Следует упомянуть литературоведческие исследования: Чехов — наиболее изучаемый в ФРГ русский писатель, его творчеству посвящены многочисленные монографии и специальные исследования, пользующиеся всемирным признанием.

Таким образом, в заключение я могу прийти к следующему выводу: Чехов стал в настоящее время в ФРГ широко признанным писателем, творчество которого стало теперь даже обязательным школьным чтением. В расширении популярности Чехова горячее участие принимала община Баденвейлера: памятные мероприятия в связи с юбилейными датами, приглашение славистов и исследователей творчества Чехова на доклады. Вряд ли удастся найти другое такое место, сравнимое по масштабам и скромным средствам, где бы так, как в Баденвейлере, заботились о культурном наследии случайного великого гостя, там скончавшегося. Я пользуюсь случаем, выразить общине свою признательность.

В 1954 г. первый исследователь темы "Чехов в Германии" Герхард Дик вынужден был констатировать: вряд ли Чехов вообще оказал влияние на немецкую литературу. Помимо эссе Томаса Манна он смог привести в качестве примера ни к чему не обязывающее выражение симпатий со стороны Герхарта Гауптмана и Германа Гессе.

С тех пор многое изменилось. В последнее время к Чехову часто обращались современные авторы: Бото Штраус, который варьирует чеховские мотивы и переносит их в наши дни, и две представительницы младшего поколения: художница Кристианэ фон Подолински, выставившая свои картины в 1977 г. в Баденвейлере, и писательница Габриэле Воман в повести "Ранняя осень в Баденвейлере" (1978). На Чехова указывает не только место действия, отель "В парке", но и тематика произведения: жизненный и творческий кризис, напоминающий нам повесть Чехова "Дом с мезонином" и в большей степени "Скучную историю". Антигерой Габриэле Воман, композитор-авангардист, впавший в творческий кризис, временно скрывается от суеты в Баденвейлере. Тем, что ему в конце концов удается освободиться от сомнений и апатии, он

226

обязан двум персонажам: композитору Францу Шуберту и писателю Антону Чехову.
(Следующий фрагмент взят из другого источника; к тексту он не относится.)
(* ===== verification/SessionManager.v ===== *)
(** * Session trees of the coding agent

    packages/coding-agent/src/core/session-manager.ts: a session is an
    append-only tree of entries in one file, with a leaf that moves.  The
    manager keeps the entries, an index by id, the labels and the leaf, and
    writes the file lazily: nothing before the first assistant message, then
    everything, then one line per entry.

    The environment [W] is a synchronous storage (harness/env/storage-backend.ts)
    with the sources of ids and time.  Paths arrive resolved; [join] is
    [path.join] and [date_of] the time value of an ISO timestamp.  Large state
    snapshots in an object store are not modelled. *)

From stdpp Require Import base list strings pretty.
From Stdlib Require Import ZArith Lia.
From S2P Require Import Prelude SessionTypes SessionState SessionContext Numbers Compaction Truncate EditDiff Json JsonProperties JsonViews SessionJson JsonlRepo ManagerTypes.

Open Scope Z_scope.

(** ** Entries and paths *)

(** A string used as a condition. *)
Definition truthy (s : option jstring) : option jstring := match s with Some (_ :: _) => s | _ => None end.

Definition getLatestCompactionEntry (entries : list SessionEntry) : option SessionEntry := List.find is_compaction (reverse entries).

Abbreviation index := (list (jstring * SessionEntry)).

Definition buildEntryIndex (entries : list SessionEntry) : index :=
  foldl (fun m e => map_set (se_id e) e m) [] entries.

(** The walk to the root, leaf first; [None] when it takes more than [fuel]
    steps. *)
Fixpoint walk (fuel : nat) (byId : index) (current : option SessionEntry) : option (list SessionEntry) :=
  match current with
  | None => Some []
  | Some e =>
      match fuel with
      | O => None
      | S fuel => (fun path => e :: path) <$> walk fuel byId (truthy (se_parentId e) ≫= fun id => map_get id byId)
      end
  end.

Definition walk_fuel (byId : index) : nat := S (length byId).

(** [leafId] is [None] for [undefined] and [Some None] for [null]. *)
Definition buildSessionPath (entries : list SessionEntry) (leafId : option (option jstring)) (byId : option index)
    : option (list SessionEntry) :=
  let byId := default (buildEntryIndex entries) byId in
  match leafId with
  | Some None => Some []
  | _ =>
      let leaf := truthy (mjoin leafId) ≫= fun id => map_get id byId in
      let leaf := match leaf with Some e => Some e | None => last entries end in
      reverse <$> walk (S (walk_fuel byId)) byId leaf
  end.

Record ContextSettings := { cs_thinkingLevel : jstring; cs_model : option (jstring * jstring) }.

Definition settings_step (s : ContextSettings) (e : SessionEntry) : ContextSettings :=
  match se_payload e with
  | SE_thinking_level_change level => {| cs_thinkingLevel := level; cs_model := cs_model s |}
  | SE_model_change provider modelId => {| cs_thinkingLevel := cs_thinkingLevel s; cs_model := Some (provider, modelId) |}
  | SE_message (AM_message (M_assistant m)) =>
      {| cs_thinkingLevel := cs_thinkingLevel s;
         cs_model := match asst_provider m, asst_model m with
                     | _ :: _, _ :: _ => Some (asst_provider m, asst_model m)
                     | _, _ => cs_model s
                     end |}
  | _ => s
  end.

Definition getSessionContextSettings (path : list SessionEntry) : ContextSettings :=
  foldl settings_step {| cs_thinkingLevel := js "off"; cs_model := None |} path.

Definition createCustomMessage (customType : jstring) (content : UserContent) (display : bool) (details : option json) (timestamp : Z) :
    CustomMessage :=
  {| cmsg_customType := customType; cmsg_content := content; cmsg_display := display; cmsg_details := details; cmsg_timestamp := timestamp |}.

Section Context.
Context (date_of : jstring -> Z).

Definition entryToContextMessages (e : SessionEntry) : list AgentMessage :=
  match se_payload e with
  | SE_message m => [m]
  | SE_custom_message customType content details display =>
      [AM_custom (createCustomMessage customType content display details (date_of (se_timestamp e)))]
  | SE_branch_summary fromId summary _ _ _ =>
      match summary with
      | [] => []
      | _ => [AM_branchSummary (createBranchSummaryMessage summary fromId (date_of (se_timestamp e)))]
      end
  | SE_compaction summary _ tokensBefore _ _ _ =>
      [AM_compactionSummary (createCompactionSummaryMessage summary tokensBefore (date_of (se_timestamp e)))]
  | _ => []
  end.

(** The entries from the first kept one on. *)
Fixpoint keep_from (firstKeptEntryId : jstring) (path : list SessionEntry) : list SessionEntry :=
  match path with
  | [] => []
  | e :: rest => if bool_decide (se_id e = firstKeptEntryId) then path else keep_from firstKeptEntryId rest
  end.

Definition find_index (id : jstring) (path : list SessionEntry) : option nat :=
  fst <$> list_find (fun e => se_id e = id) path.

Definition buildContextEntriesFromPath (path : list SessionEntry) : list SessionEntry :=
  match last (List.filter is_compaction path) with
  | None => path
  | Some compaction =>
      match find_index (se_id compaction) path, se_payload compaction with
      | Some compactionIdx, SE_compaction _ firstKeptEntryId _ _ _ _ =>
          compaction :: keep_from firstKeptEntryId (take compactionIdx path) ++ drop (S compactionIdx) path
      | _, _ => path
      end
  end.

Definition buildContextEntries (entries : list SessionEntry) (leafId : option (option jstring)) (byId : option index) :
    option (list SessionEntry) :=
  buildContextEntriesFromPath <$> buildSessionPath entries leafId byId.

Record BuiltContext := { bc_messages : list AgentMessage; bc_settings : ContextSettings }.

Definition buildSessionContextFromPath (path : list SessionEntry) : BuiltContext :=
  {| bc_messages := mjoin (map entryToContextMessages (buildContextEntriesFromPath path));
     bc_settings := getSessionContextSettings path |}.

Definition buildSessionContext (entries : list SessionEntry) (leafId : option (option jstring)) (byId : option index) : option BuiltContext :=
  buildSessionContextFromPath <$> buildSessionPath entries leafId byId.
End Context.

(** ** Files *)

Definition carriage (s : jstring) : jstring :=
  match last s with Some 13 => take (length s - 1) s | _ => s end.

(** [readTextLinesSync] of a text: no line after the last newline, carriage
    returns at the end of lines dropped. *)
Definition text_lines (text : jstring) : list jstring :=
  let lines := split_lines text in
  map carriage (match last lines with Some [] => take (length lines - 1) lines | _ => lines end).

Fixpoint trimStart (s : jstring) : jstring :=
  match s with [] => [] | u :: r => if is_white_space u then trimStart r else s end.

Definition trim (s : jstring) : jstring := trimStart (trimEnd s).

Definition falsy (j : json) : bool :=
  match j with
  | JNull | JBool false | JString [] => true
  | JNumber n => bool_decide (integer_value n = Some 0) || match n with S754_nan => true | _ => false end
  | _ => false
  end.

Definition raw_property (name : jstring) (j : json) : option json := match j with JObject l => map_get name l | _ => None end.

Definition is_session (j : json) : bool := bool_decide (raw_property (js "type") j = Some (JString (js "session"))).

Definition has_string_id (j : json) : bool := match raw_property (js "id") j with Some (JString _) => true | _ => false end.

Section Parse.
Context (parse_number : jstring -> option number).

Definition parseSessionEntryLine (line : jstring) : option json :=
  match trim line with [] => None | _ => json_parse parse_number line end.

(** The parsed lines; values used as [false] are skipped. *)
Definition parse_lines (lines : list jstring) : list json :=
  List.filter (fun j => negb (falsy j)) (omap parseSessionEntryLine lines).

Definition parseSessionEntries (content : jstring) : list json := omap parseSessionEntryLine (split_lines (trim content)).

(** [loadEntriesFromFile] on the lines of an existing file. *)
Definition load_lines (lines : list jstring) : list json :=
  let entries := parse_lines lines in
  match entries with
  | [] => []
  | header :: _ => if is_session header && has_string_id header then entries else []
  end.

(** [undefined] (keep scanning) is [None]; [null] is [Some None]. *)
Definition parseSessionHeaderCandidate (line : jstring) : option (option json) :=
  match trim line with
  | [] => None
  | _ =>
      match parseSessionEntryLine line with
      | None => None
      | Some entry => if falsy entry then None else if is_session entry && has_string_id entry then Some (Some entry) else Some None
      end
  end.

Definition MAX_SESSION_HEADER_SCAN_BYTES : Z := 1024 * 1024.

Inductive HeaderScan := HS_header (header : json) | HS_none | HS_limit.

Fixpoint scan_header (lines : list jstring) (scannedBytes : Z) : HeaderScan :=
  match lines with
  | [] => if scannedBytes <? MAX_SESSION_HEADER_SCAN_BYTES then HS_none else HS_limit
  | line :: rest =>
      let scannedBytes := scannedBytes + Z.of_nat (length line) + 1 in
      match parseSessionHeaderCandidate line with
      | Some (Some header) => HS_header header
      | Some None => HS_none
      | None => if MAX_SESSION_HEADER_SCAN_BYTES <=? scannedBytes then HS_limit else scan_header rest scannedBytes
      end
  end.

Definition readSessionHeader (lines : list jstring) : HeaderScan :=
  match parseSessionHeaderCandidate (default [] (head lines)) with
  | Some (Some header) => HS_header header
  | Some None => HS_none
  | None => scan_header lines 0
  end.
End Parse.
(** The entries in [done] are migrated; the set of taken ids stays empty. *)
Fixpoint migrateV1_loop (done rest : list fields) (prevId : option jstring) : SM (list fields) :=
  match rest with
  | [] => sm_ret done
  | o :: rest =>
      if session_object o then migrateV1_loop (done ++ [map_set (js "version") (JNumber (number_of_Z 2)) o]) rest prevId
      else
        let! id <- generateId (fun _ => false) in
        let parent := match prevId with Some p => JString p | None => JNull end in
        let o := map_set (js "parentId") parent (map_set (js "id") (JString id) o) in
        let o := if bool_decide (raw_type o = Some (JString (js "compaction"))) then migrate_compaction (done ++ o :: rest) o else o in
        migrateV1_loop (done ++ [o]) rest (Some id)
  end.

Definition migrateV1ToV2 (entries : list fields) : SM (list fields) := migrateV1_loop [] entries None.

(** A [hookMessage] becomes a [custom] message. *)
Definition migrateV2_entry (o : fields) : fields :=
  if session_object o then map_set (js "version") (JNumber (number_of_Z 3)) o
  else if bool_decide (raw_type o = Some (JString (js "message"))) then
    match map_get (js "message") o with
    | Some (JObject m) =>
        if bool_decide (map_get (js "role") m = Some (JString (js "hookMessage")))
        then map_set (js "message") (JObject (map_set (js "role") (JString (js "custom")) m)) o
        else o
    | _ => o
    end
  else o.

Definition migrateV2ToV3 (entries : list fields) : list fields := map migrateV2_entry entries.

(** [header?.version ?? 1]; [None] when it is not a number. *)
Definition raw_version (entries : list fields) : option Z :=
  match List.find session_object entries with
  | None => Some 1
  | Some header =>
      match map_get (js "version") header with
      | None | Some JNull => Some 1
      | Some (JNumber n) => integer_value n
      | Some _ => None
      end
  end.

(** The migrated entries, and whether there was anything to migrate. *)
Definition migrateToCurrentVersion (entries : list fields) : SM (list fields * bool) :=
  match raw_version entries with
  | None => sm_throw ME_untyped
  | Some version =>
      if CURRENT_SESSION_VERSION <=? version then sm_ret (entries, false)
      else
        let! entries <- if version <? 2 then migrateV1ToV2 entries else sm_ret entries in
        sm_ret (if version <? 3 then migrateV2ToV3 entries else entries, true)
  end.

(** ** Persistence *)

Definition file_line (f : FileEntry) : jstring := entry_line number_to_string parse_number f ++ [newline].

Definition whole_file (entries : list FileEntry) : jstring := mjoin (map file_line entries).

(** [if (!this.persist || !this.sessionFile) return;] *)
Definition when_persistent (k : SessionManager -> jstring -> SM unit) : SM unit :=
  let! s <- sm_get in
  match sm_persist s, truthy (sm_sessionFile s) with
  | true, Some file => k s file
  | _, _ => sm_ret tt
  end.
В 1984 г. Габриэле Воман в нескольких эссе высказывалась о своем "любимом писателе", в котором она видит умение сохранять дистанцию, скромность и сдержанность. Бессмысленность, жалкое ничтожество человеческих ссор и пререканий между чеховскими героями Г. Воман не считает последним словом писателя: в чувстве тоски чеховских героев косвенно выражено ожидание перемен.

Чехов присутствует в немецкой литературе, он является современником нашей литературной и культурной жизни. Ему не только воздают почести, у него учатся, о нем спорят, его изучают.

Сноски

Сноски к стр. 218

* Доклад на торжественном открытии симпозиума в Баденвейлере 14 октября 1985 г.